Ask HN: What agent frameworks are you using, and how well do they work?
We’ve built and used our own custom agent framework for a while (before “agents” became a mainstream term), mainly because existing tools didn’t fit our needs around control, observability, and composability.
I’m curious what others are actually running in production today—custom frameworks, LangGraph, AutoGen, CrewAI, homegrown pipelines, etc. and how satisfied you are with them.

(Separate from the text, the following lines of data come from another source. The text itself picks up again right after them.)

Definition buffer_popBack (b : LteMacBuffer) : result (PacketInfo * LteMacBuffer) :=
  if queueLength_ b <=? 0 then Throw "Packet queue empty" else
  let! pkt := of_option (last (Queue_ b)) in
  Ok (pkt, b <| Queue_ := removelast (Queue_ b) |> <| queueLength_ := queueLength_ b - 1 |>
             <| queueOccupancy_ := uint32 (queueOccupancy_ b - pkt.1) |>).

Definition buffer_front (b : LteMacBuffer) : result PacketInfo :=
  if queueLength_ b <=? 0 then Throw "Packet queue empty" else of_option (head (Queue_ b)).

Definition buffer_back (b : LteMacBuffer) : result PacketInfo :=
  if queueLength_ b <=? 0 then Throw "Packet queue empty" else of_option (last (Queue_ b)).

Definition buffer_getHolTimestamp (b : LteMacBuffer) : result Z :=
  if queueLength_ b <=? 0 then Throw "Packet queue empty" else
  let! pkt := of_option (head (Queue_ b)) in Ok pkt.2.

Definition buffer_setProcessed (b : LteMacBuffer) (i : Z) : LteMacBuffer := b <| processed_ := i |>.

Definition buffer_isEmpty (b : LteMacBuffer) : bool := queueLength_ b =? 0.

(** *** The buffer keeps the accounts of a plain list *)

Definition total (l : list PacketInfo) : Z := foldr (fun p n => p.1 + n) 0 l.

(** The abstraction: the cached fields are those of the list. *)
Definition represents (b : LteMacBuffer) (l : list PacketInfo) : Prop :=
  Queue_ b = l /\ queueLength_ b = vsize l /\ queueOccupancy_ b = uint32 (total l).

Lemma total_app l1 l2 : total (l1 ++ l2) = total l1 + total l2.
Proof. induction l1; simpl; lia. Qed.

Lemma wrap_add w a b : wrap w (wrap w a + b) = wrap w (a + b).
Proof. apply Zplus_mod_idemp_l. Qed.

Lemma wrap_sub w a b : wrap w (wrap w a - b) = wrap w (a - b).
Proof. apply Zminus_mod_idemp_l. Qed.

(** The operations on buffers and what they are on lists. *)
Inductive buffer_op := PushBack (p : PacketInfo) | PushFront (p : PacketInfo) | PopFront | PopBack.

Definition buffer_step (b : LteMacBuffer) (op : buffer_op) : result (option PacketInfo * LteMacBuffer) :=
  match op with
  | PushBack p => let! b := buffer_pushBack b p in Ok (None, b)
  | PushFront p => let! b := buffer_pushFront b p in Ok (None, b)
  | PopFront => let! (p, b) := buffer_popFront b in Ok (Some p, b)
  | PopBack => let! (p, b) := buffer_popBack b in Ok (Some p, b)
  end.

Definition list_step (l : list PacketInfo) (op : buffer_op) : option (option PacketInfo * list PacketInfo) :=
  match op with
  | PushBack p => Some (None, l ++ [p])
  | PushFront p => Some (None, p :: l)
  | PopFront => match l with [] => None | p :: l' => Some (Some p, l') end
  | PopBack => match last l with None => None | Some p => Some (Some p, removelast l) end
  end.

What’s working well? What breaks down at scale (debuggability, cost, determinism, tool orchestration, evals)? A friend of mine is using N8N a lot, but he isn't a developer and I think that is the main reason. I think LangChain is the most popular, but there is always a trade off between upstart costs, and the cost of forcing a pre-fab to fit your needs as you grow. I personally have used NextJS's AI SDK a a lot since it is very web friendly (nodejs/JS) https://ai-sdk.dev/docs/introduction. i'm enjoying langgraph the most, it's got nice integration with langfuse for observability and langchain (despite its shortcomings) with its plethora of integrations makes things easier to do, and the way to define the graph and transitions is pretty intuitive currently trying out pydantic's own graph based approach to use together with dspy I did use langchain in the very early days and was a contributor as well, but I just found myself needing to constantly have to change it for my needs...so that's why I moved away. Do you get into situations like that where the framework just can't serve your needs? if yes, would you please list up a couple.